Il ne pouvait se résoudre à y croire. Pris de vertiges, les pensées de la violente soirée qu'il venait de passer se chamboulaient dans son esprit maintenant tourmenté. Les images de son ami Carlo lui hurlant d'insoutenables insultes troublaient sa vision. Il revit alors cette main se lever sur lui, vouée à ne jamais atteindre sa cible, puisque le corps de l'orgueilleux jeune homme s'était effondré pathétiquement sur le sol, son visage grimaçant implorant le pardon. Mais il était trop tard. À présent, Apollonio ne pouvait que constater son malencontreux geste.

Il avait lâché son arme, incapable de tenir debout. Titubant, il rejoignit le sofa sur lequel son ami se prélassait souvent. Ses yeux étaient couverts d'une intense brume blanchâtre, quoiqu'il fut incapable de savoir si sa soudaine cécité était due à ses larmes ou à sa perte de connaissance du réel.

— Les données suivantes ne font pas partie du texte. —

(* ===== verification/BlackBox.v ===== *)
(** * BlackBox: the test script [src/test/index.js]

    The script replaces [process.env] and [process.argv] by the fixtures
    [env.json] and [argv.json], loads [./file] with the options
    [{ dirs: ['./', './env_spec'], prefix: 'npm' }] and compares the
    result with the fixture [parsed.json] by [assert.deepEqual]; a
    rejection or a failed comparison ends the process with code 1.

    The fixtures are not among the sources: they are inputs here, like
    the file system of [Orchestrator.world] ([env.json] holding strings,
    as an environment does).  [assert.deepEqual] is Node's legacy
    (loose) deep equality: primitives are compared with [==] (two [NaN]
    are equal), objects must both be plain objects or both arrays, with
    the same set of own keys, compared key by key; key order and frozen
    flags are not looked at. *)

From S2P Require Import Prelude JsString JsNumber JsValue Normalizer Loaders Orchestrator.

(** ** [==] on primitives *)

Definition bool_num (b : bool) : number := if b then one else zero.

(** [Number::equal]: [NaN] equals nothing, [+0] equals [-0]. *)
Definition num_eq (a b : number) : bool :=
  match a, b with
  | Finite s1 m1 e1, Finite s2 m2 e2 =>
      ((m1 =? 0)%N && (m2 =? 0)%N) || (Bool.eqb s1 s2 && (m1 =? m2)%N && (e1 =? e2)%Z)
  | Infinity s1, Infinity s2 => Bool.eqb s1 s2
  | _, _ => false
  end.

(** [n == y] for a number [n]: a string or a boolean operand is
    converted with [ToNumber]; [undefined] and [null] equal no number. *)
Definition num_vs (n : number) (y : prim) : bool :=
  match y with
  | PNum m => num_eq n m
  | PStr s => num_eq n (string_to_number s)
  | PBool b => num_eq n (bool_num b)
  | PUndef | PNull => false
  end.

(** The Abstract Equality Comparison [x == y] on primitives. *)
Definition loose_eq (x y : prim) : bool :=
  match x, y with
  | (PUndef | PNull), (PUndef | PNull) => true
  | (PUndef | PNull), _ | _, (PUndef | PNull) => false
  | PStr a, PStr b => String.eqb a b
  | PBool a, PBool b => Bool.eqb a b
  | PNum a, _ => num_vs a y
  | PBool a, _ => num_vs (bool_num a) y
  | PStr a, PNum b => num_eq (string_to_number a) b
  | PStr a, PBool b => num_eq (string_to_number a) (bool_num b)
  end.

Definition is_nan_prim (p : prim) : bool :=
  match p with PNum n => is_nan n | _ => false end.

(** [val1 == val2 || (NumberIsNaN(val1) && NumberIsNaN(val2))]. *)
Definition prim_deq (x y : prim) : bool := loose_eq x y || (is_nan_prim x && is_nan_prim y).

(** [assert.deepEqual(actual, expected)]: the same kind of object (the
    tags [[object Object]] and [[object Array]]), as many own keys, each
    key of [actual] owned by [expected] with a deeply equal value. *)
Fixpoint deep_equal (a b : value) : bool :=
  match a, b with
  | VPrim x, VPrim y => prim_deq x y
  | VObj ka _ pa, VObj kb _ pb =>
      bool_decide (ka = kb) && (length pa =? length pb) &&
      forallb (fun kv => match assoc kv.1 pb with
                         | Some y => deep_equal kv.2 y
                         | None => false
                         end) pa
  | _, _ => false
  end.

(** ** The script *)

(** Lines 9-12. *)
Definition test_opts : user_options :=
  mk_user_options None (Some (Some "npm")) (Some (Some ["./"; "./env_spec"])) None.

(** Lines 14-15: the fixtures become the environment and the command
    line; [base] is the directory of the script. *)
Definition test_world (env : list (string * string)) (argv : list string)
    (read : string -> file_read) (exists_ : string -> bool) : world :=
  mk_world env argv "/pkg/test" read (fun _ => 0) exists_ (fun _ => false).

(** The exit code of the script; [ExitOutside] when the run leaves the
    model through the prototype chain. *)
Inductive exit_code : Type := Exit0 | Exit1 | ExitOutside.

(** Lines 17-29: [expected] is [parsed.json], [None] when it is missing
    (its [require] throws inside [then]).  A synchronous throw of
    [conf] is uncaught and ends the process with code 1; a promise that
    never settles lets the process end with code 0. *)
Definition test_index (io : world) (expected : option value) : exit_code :=
  match loadConfiguration io [APath "./file"; AOptions test_opts] with
  | OThrow _ => Exit1
  | OOutside _ | OEvents (EOutside _ :: _) => ExitOutside
  | OEvents (EResolve r :: _) =>
      match expected with
      | Some e => if deep_equal r e then Exit0 else Exit1
      | None => Exit1
      end
  | OEvents (_ :: _) => Exit1
  | OEvents [] => Exit0
  end.

(** ** Key order does not matter *)

#[export] Instance forallb_perm {A} (f : A -> bool) : Proper ((≡ₚ) ==> eq) (forallb f).
Proof.
  intros l l' Hp. induction Hp as [|x l l' _ IH|x y l|l l' l'' _ IH1 _ IH2]; simpl.
  - done.
  - by rewrite IH.
  - by rewrite !andb_assoc, (andb_comm (f y)).
  - by rewrite IH1.
Qed.

Lemma assoc_perm {V} k (l l' : list (string * V)) :
  NoDup (map fst l) -> l ≡ₚ l' -> assoc k l = assoc k l'.
Proof.
  intros Hnd Hp. assert (Hnd' : NoDup (map fst l')) by (by rewrite <- Hp).
  destruct (assoc k l) as [v|] eqn:E.
  - symmetry. apply assoc_NoDup_In; [done|]. apply list_elem_of_In.
    rewrite <- Hp. apply list_elem_of_In. by apply assoc_In.
  - destruct (assoc k l') as [v|] eqn:E'; [|done].
    apply assoc_In in E'. apply list_elem_of_In in E'. rewrite <- Hp in E'.
    apply list_elem_of_In, (assoc_NoDup_In _ _ _ Hnd) in E'. congruence.
Qed.

(** [assert.deepEqual] looks neither at the order of the own
    properties nor at freezing: reordering the properties of an object
    with distinct keys, on either side, and changing its frozen flag
    leave the verdict unchanged.  So the enumeration order of
    JavaScript objects, which the model keeps as insertion order, cannot
    change the outcome of the test. *)
Theorem deep_equal_reorder k fr fr' ps ps' b :
  ps ≡ₚ ps' -> NoDup (map fst ps) ->
  deep_equal (VObj k fr ps) b = deep_equal (VObj k fr' ps') b /\
  deep_equal b (VObj k fr ps) = deep_equal b (VObj k fr' ps').
Proof.
  intros Hp Hnd. split.
  - destruct b as [y|kb frb pb]; [done|]. cbn [deep_equal].
    by rewrite Hp.
  - destruct b as [y|kb frb pb]; [done|]. cbn [deep_equal].
    rewrite (Permutation_length Hp). f_equal.
    apply forallb_ext_In. intros [key x] _. cbn [fst snd].
    by rewrite (assoc_perm key ps ps').
Qed.

Lemma deep_equal_reorder_witness :
  [("a", VPrim (PStr "x")); ("b", VPrim PNull)] ≡ₚ [("b", VPrim PNull); ("a", VPrim (PStr "x"))] /\
  NoDup (map fst [("a", VPrim (PStr "x")); ("b", VPrim PNull)]) /\
  deep_equal (VObj KObject false [("a", VPrim (PStr "x")); ("b", VPrim PNull)])
             (VObj KObject true [("b", VPrim PUndef); ("a", VPrim (PStr "x"))]) =
  deep_equal (VObj KObject true [("b", VPrim PNull); ("a", VPrim (PStr "x"))])
             (VObj KObject true [("b", VPrim PUndef); ("a", VPrim (PStr "x"))]) /\
  deep_equal (VObj KObject true [("b", VPrim PUndef); ("a", VPrim (PStr "x"))])
             (VObj KObject false [("a", VPrim (PStr "x")); ("b", VPrim PNull)]) =
  deep_equal (VObj KObject true [("b", VPrim PUndef); ("a", VPrim (PStr "x"))])
             (VObj KObject true [("b", VPrim PNull); ("a", VPrim (PStr "x"))]).
Proof.
  assert (Hp : [("a", VPrim (PStr "x")); ("b", VPrim PNull)] ≡ₚ
               [("b", VPrim PNull); ("a", VPrim (PStr "x"))]) by apply perm_swap.
  assert (Hnd : NoDup (map fst [("a", VPrim (PStr "x")); ("b", VPrim PNull)]))
    by (repeat constructor; set_solver).
  split; [exact Hp|]. split; [exact Hnd|].
  exact (deep_equal_reorder KObject false true _ _
           (VObj KObject true [("b", VPrim PUndef); ("a", VPrim (PStr "x"))]) Hp Hnd).
Defined.

(** ** The script on fixtures *)

Module Fixtures.

Definition str (s : string) : value := VPrim (PStr s).

Definition env_json : list (string * string) :=
  [("npm_package_name", "c11n"); ("npm_config_port", "80"); ("HOME", "/root")].

Definition argv_json : list string := ["node"; "index.js"; "--verbose"].

Definition file_json : value := VObj KObject false [("db", VObj KObject false [("host", str "h")])].

Definition disk (p : string) : file_read :=
  if String.eqb p "/pkg/test/file.json" then FParsed file_json else FMissing.

Definition world0 : world := test_world env_json argv_json disk (fun _ => false).

(** [parsed.json] as a reader would write it for this configuration:
    [verbose] as a boolean, the port as a string, in another key
    order. *)
Definition parsed_json (verbose : bool) : value :=
  VObj KObject false
    [("verbose", VPrim (PBool verbose)); ("db", VObj KObject false [("host", str "h")]);
     ("config", VObj KObject false [("port", str "80")]);
     ("package", VObj KObject false [("name", str "c11n")])].

End Fixtures.

Import Fixtures.

(** The black-box test compares loosely: the configuration holds
    [verbose: 1] (the bare flag coerced by [parseValue]) and the number
    80, and the test passes against a [parsed.json] with
    [verbose: true] and the string ["80"] in another key order; it fails
    only for [verbose: false] or without [parsed.json].  The coercion of
    booleans to numbers cannot be caught by this test. *)
Example test_index_loose :
  loadConfiguration world0 [APath "./file"; AOptions test_opts] =
    OEvents [EResolve (VObj KObject true
      [("package", VObj KObject true [("name", str "c11n")]);
       ("config", VObj KObject true [("port", VPrim (PNum (Finite false 8 1)))]);
       ("db", VObj KObject true [("host", str "h")]);
       ("verbose", VPrim (PNum one))])] /\
  test_index world0 (Some (parsed_json true)) = Exit0 /\
  test_index world0 (Some (parsed_json false)) = Exit1 /\
  test_index world0 None = Exit1.
Proof. repeat split; vm_compute; reflexivity. Qed.
Lemma socket_after_stays_closed e w c s :
  readyState s = CLOSED -> readyState (socket_after e w c s) = CLOSED.
Proof.
  destruct s as [rs al au lm lc lp se de]. cbn. intros ->.
  destruct e; cbn; unfold receiving, on_sweep, on_broadcast; cbn;
    rewrite ?(bool_decide_eq_true_2 (CLOSED = CLOSED)) by done;
    rewrite ?(bool_decide_eq_false_2 (CLOSED = OPEN)) by done;
    repeat match goal with
           | |- context [bool_decide ?P] => destruct (bool_decide P)
           end; cbn; try done.
Qed.

Lemma socket_after_closed e w c s :
  closes c e = false -> readyState s <> CLOSED ->
  readyState (socket_after e w c s) <> CLOSED.
Proof.
  intros Hc H. destruct e; socket_cases s.
  all: try (rewrite Hc in *; simpl in *; congruence).
Qed.

(** ** The invariant holds in every reachable state *)

Lemma Inv_noConnecting w : Inv w -> noConnecting w.
Proof. intros H. exact (inv_connected w H). Qed.

Lemma Inv_initial : Inv initial.
Proof.
  split; cbn; unfold members; cbn; intros *; rewrite ?lookup_empty; try done; set_solver.
Qed.

Lemma connect_socket_listener url af t channel :
  onCloseListener (connect_socket JSON_stringify toISOString url af t) = Some channel ->
  channel = channelOf url /\ includes validChannels (channelOf url) = true.
Proof.
  unfold connect_socket. destruct (includes _ _); [destruct af|]; cbn; intros; split; congruence.
Qed.

Lemma connect_socket_readyState url af t :
  readyState (connect_socket JSON_stringify toISOString url af t) <> CONNECTING /\
  readyState (connect_socket JSON_stringify toISOString url af t) <> CLOSED.
Proof. unfold connect_socket. destruct (includes _ _); [destruct af|]; cbn; done. Qed.

Lemma members_unregister channel x reg channel' c :
  c ∈ default ∅ (unregister channel x reg !! channel') ->
  c ∈ default ∅ (reg !! channel') /\ (channel' = channel -> c <> x).
Proof.
  unfold unregister. destruct (reg !! channel) as [set|] eqn:E.
  - case_bool_decide as Hz.
    + destruct (decide (channel' = channel)) as [->|Hne].
      * rewrite lookup_delete_eq. set_solver.
      * rewrite lookup_delete_ne by done. intros; split; [done|congruence].
    + destruct (decide (channel' = channel)) as [->|Hne].
      * rewrite lookup_insert_eq, E. cbn. set_solver.
      * rewrite lookup_insert_ne by done. intros; split; [done|congruence].
  - intros H. split; [done|]. intros ->. rewrite E in H. set_solver.
Qed.

(** Membership after a step: only the connection being accepted joins. *)
Lemma members_step e w channel c : noConnecting w ->
  c ∈ members (step e w) channel ->
  c ∈ members w channel \/
  (c = nextId w /\ exists url af, e = Connect url af /\ channel = channelOf url /\
     includes validChannels (channelOf url) = true).
Proof.
  intros HI. destruct (step_effect e w HI) as (_ & _ & _ & Hr & _).
  unfold members. rewrite Hr. destruct e; cbn [Server.registry_after]; auto.
  - destruct (includes validChannels (channelOf url)) eqn:V; auto.
    destruct (decide (channel = channelOf url)) as [->|Hne].
    + rewrite lookup_insert_eq. cbn. unfold members. intros [H| ->%elem_of_singleton]%elem_of_union; eauto 10.
    + rewrite lookup_insert_ne by done. auto.
  - destruct (sockets w !! ws) as [s|]; auto. case_bool_decide; auto.
    destruct (onCloseListener s); auto. intros Hm%members_unregister. tauto.
Qed.

Lemma Inv_step e w : Inv w -> Inv (step e w).
Proof.
  intros H. pose proof (Inv_noConnecting w H) as HI.
  destruct (step_effect e w HI) as (_ & Hn & Hc & Hr & Hs).
  assert (forall c s', sockets (step e w) !! c = Some s' ->
    (created e w c = Some s' /\ c = nextId w /\ nextId_after e w = S (nextId w)) \/
    (exists s, sockets w !! c = Some s /\ s' = socket_after e w c s /\ (c < nextId w)%nat))
    as Hsock.
  { intros c s'. rewrite Hs. destruct (created e w c) as [s0|] eqn:Ec.
    - intros [= <-]. left. split; [done|]. destruct e; cbn in Ec; try done.
      case_bool_decide; done.
    - destruct (sockets w !! c) as [s|] eqn:E; cbn; [|done]. intros [= <-]. right.
      exists s. repeat split; auto. eapply inv_bounded; eauto. }
  assert (nextId w <= nextId_after e w)%nat as Hmono by (destruct e; cbn; lia).
  split.
  - intros c s' [(_ & -> & Hn')|(s & _ & _ & Hlt)]%Hsock; rewrite Hn; lia.
  - intros c s' [(Ec & _)|(s & E & -> & _)]%Hsock.
    + destruct e; cbn in Ec; try done. case_bool_decide; [|done].
      injection Ec as <-. apply connect_socket_readyState.
    + apply socket_after_connecting. eapply inv_connected; eauto.
  - intros channel set. rewrite Hr. destruct e; cbn [Server.registry_after];
      try apply (inv_nonempty w H).
    + destruct (includes _ _); [|apply (inv_nonempty w H)].
      destruct (decide (channel = channelOf url)) as [->|Hne].
      * rewrite lookup_insert_eq. intros [= <-]. set_solver.
      * rewrite lookup_insert_ne by done. apply (inv_nonempty w H).
    + destruct (sockets w !! ws) as [s|]; [|apply (inv_nonempty w H)].
      case_bool_decide; [apply (inv_nonempty w H)|].
      destruct (onCloseListener s) as [ch|]; [|apply (inv_nonempty w H)].
      unfold unregister. destruct (wsConnections w !! ch) as [set0|] eqn:E0;
        [|apply (inv_nonempty w H)].
      case_bool_decide as Hz.
      * destruct (decide (channel = ch)) as [->|Hne].
        -- by rewrite lookup_delete_eq.
        -- rewrite lookup_delete_ne by done. apply (inv_nonempty w H).
      * destruct (decide (channel = ch)) as [->|Hne].
        -- rewrite lookup_insert_eq. intros [= <-] Hemp. apply Hz. rewrite Hemp.
           apply size_empty.
        -- rewrite lookup_insert_ne by done. apply (inv_nonempty w H).
  - intros channel c Hm. destruct (members_step e w channel c HI Hm)
      as [Hold|(-> & url & af & -> & -> & V)].
    + destruct (inv_member w H channel c Hold) as (s & E & Hl).
      exists (socket_after e w c s). split.
      * rewrite Hs. assert (created e w c = None) as ->.
        { destruct e; cbn; try done. rewrite bool_decide_eq_false_2; [done|].
          pose proof (inv_bounded w H c s E). lia. }
        by rewrite E.
      * intros channel'. rewrite socket_after_listener. apply Hl.
    + exists (connect_socket JSON_stringify toISOString url af (now w)). split.
      * rewrite Hs. cbn. by rewrite bool_decide_eq_true_2.
      * intros channel' Hl'. apply connect_socket_listener in Hl'. tauto.
  - intros c. rewrite Hc. intros Hin.
    destruct (decide (created e w c = None)) as [Ec|Ec].
    + assert (c ∈ clients w /\ closes c e = false) as [Hin' Hcl].
      { destruct e; cbn in *; auto.
        - apply elem_of_union in Hin as [?| ->%elem_of_singleton]; [done|].
          by rewrite bool_decide_eq_true_2 in Ec.
        - destruct (sockets w !! ws) as [s|] eqn:E.
          + case_bool_decide as Hcd.
            * split; [done|]. apply bool_decide_eq_false_2. intros ->.
              destruct (inv_client w H c Hin) as (s0 & E0 & N0). congruence.
            * split; [set_solver|]. apply bool_decide_eq_false_2. set_solver.
          + split; [done|]. apply bool_decide_eq_false_2. intros ->.
            destruct (inv_client w H c Hin) as (s0 & E0 & N0). congruence. }
      destruct (inv_client w H c Hin') as (s & E & N).
      exists (socket_after e w c s). split.
      * rewrite Hs, Ec, E. done.
      * by apply socket_after_closed.
    + destruct (created e w c) as [s0|] eqn:Ec'; [|done].
      exists s0. split; [by rewrite Hs, Ec'|].
      destruct e; cbn in Ec'; try done. case_bool_decide; [|done].
      injection Ec' as <-. apply connect_socket_readyState.
  - intros c s' channel Hs' Hl Hopen.
    apply Hsock in Hs' as [(Ec & -> & _)|(s & E & -> & Hlt)].
    + destruct e; cbn in Ec; try done. rewrite bool_decide_eq_true_2 in Ec by done.
      injection Ec as <-. apply connect_socket_listener in Hl as [-> V].
      unfold members. rewrite Hr. cbn [Server.registry_after].
      rewrite V, lookup_insert_eq. cbn. set_solver.
    + rewrite socket_after_listener in Hl.
      assert (readyState s <> CLOSED) as Hopen'.
      { intros Hcl. apply Hopen. by apply socket_after_stays_closed. }
      pose proof (inv_registered w H c s channel E Hl Hopen') as Hin.
      unfold members in *. rewrite Hr. destruct e; cbn [Server.registry_after]; try done.
      * destruct (includes _ _); [|done].
        destruct (decide (channel = channelOf url)) as [->|Hne].
        -- rewrite lookup_insert_eq. cbn. unfold members. set_solver.
        -- by rewrite lookup_insert_ne.
      * destruct (sockets w !! ws) as [s0|] eqn:E0; [|done].
        case_bool_decide as Hcd; [done|].
        destruct (decide (ws = c)) as [->|Hne].
        { exfalso. apply Hopen. cbn. rewrite bool_decide_eq_true_2 by done.
          assert (s0 = s) as -> by congruence.
          rewrite bool_decide_eq_false_2 by done. done. }
        destruct (onCloseListener s0) as [ch|]; [|done].
        unfold unregister. destruct (wsConnections w !! ch) as [set0|] eqn:E1; [|done].
        destruct (decide (channel = ch)) as [->|Hne'].
        -- rewrite E1 in Hin. cbn in Hin.
           rewrite bool_decide_eq_false_2.
           ++ rewrite lookup_insert_eq. cbn. set_solver.
           ++ intros Hz. apply size_empty_inv in Hz. set_solver.
        -- case_bool_decide; [by rewrite lookup_delete_ne|by rewrite lookup_insert_ne].
Qed.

Un rire nerveux parcouru sa gorge. Tout ceci n'était malheureusement pas un mauvais songe, mais bel et bien une triste réalité. Qu'allait-il faire à présent ?
Il ne pouvait recourir à la légitime défense, elle ne l'était pas. Il était un meurtrier, simplement. Désespéré, il jeta un œil à la fine lame ensanglantée au sol. Durant un instant, il songea à mettre fin à ses jours. Après tout, sa vie était ruinée. Mais son impulsivité avait déjà agi ce soir-là, et il se refusa à commettre une deuxième erreur.

Lentement, il sortit de son siège de luxueux velours pour ramasser l'arme hideuse, salie par un manque d'honneur certain. Dans sa folie grandissante, il vérifia une dernière fois le pouls du cadavre du malheureux, espérant trouver une once de vie tentant de résister, mais en vain. Carlo était bien mort. Alors, Apollonio s'adonna à une scène qu'il pensait réservée à ces fameux feuilletons policiers.

À l'aide d'un torchon de cuisine, il essuya consciencieusement l'arme qu'il glissa de nouveau dans sa poche. Puis, il vérifia la scène de crime. Ses traces de pas seraient visibles. Alors, il lui vint une idée. Par chance pour le garçon, son ami portait la même pointure que lui. Sans laisser d'empreintes, il intervertit délicatement ses chaussures avec celles de sa victime, les essuyant soigneusement pour ôter tout soupçon. Cette notion de survie et de fuite étant si présente chez lui à ce moment précis, le jeune homme en oublia un instant ses remords. 

Alors, refermant doucement la porte du funeste appartement, Apollonio disparut dans la pénombre des sombres ruelles de Rome. Il ne savait plus où aller à présent. Il savait que même avec ses précautions, les autorités finiraient par le retrouver. Le jeune homme n'était plus lui-même, et il espérait se réveiller subitement à un certain moment. Mais son tourment était bien réel, et il y était impuissant. 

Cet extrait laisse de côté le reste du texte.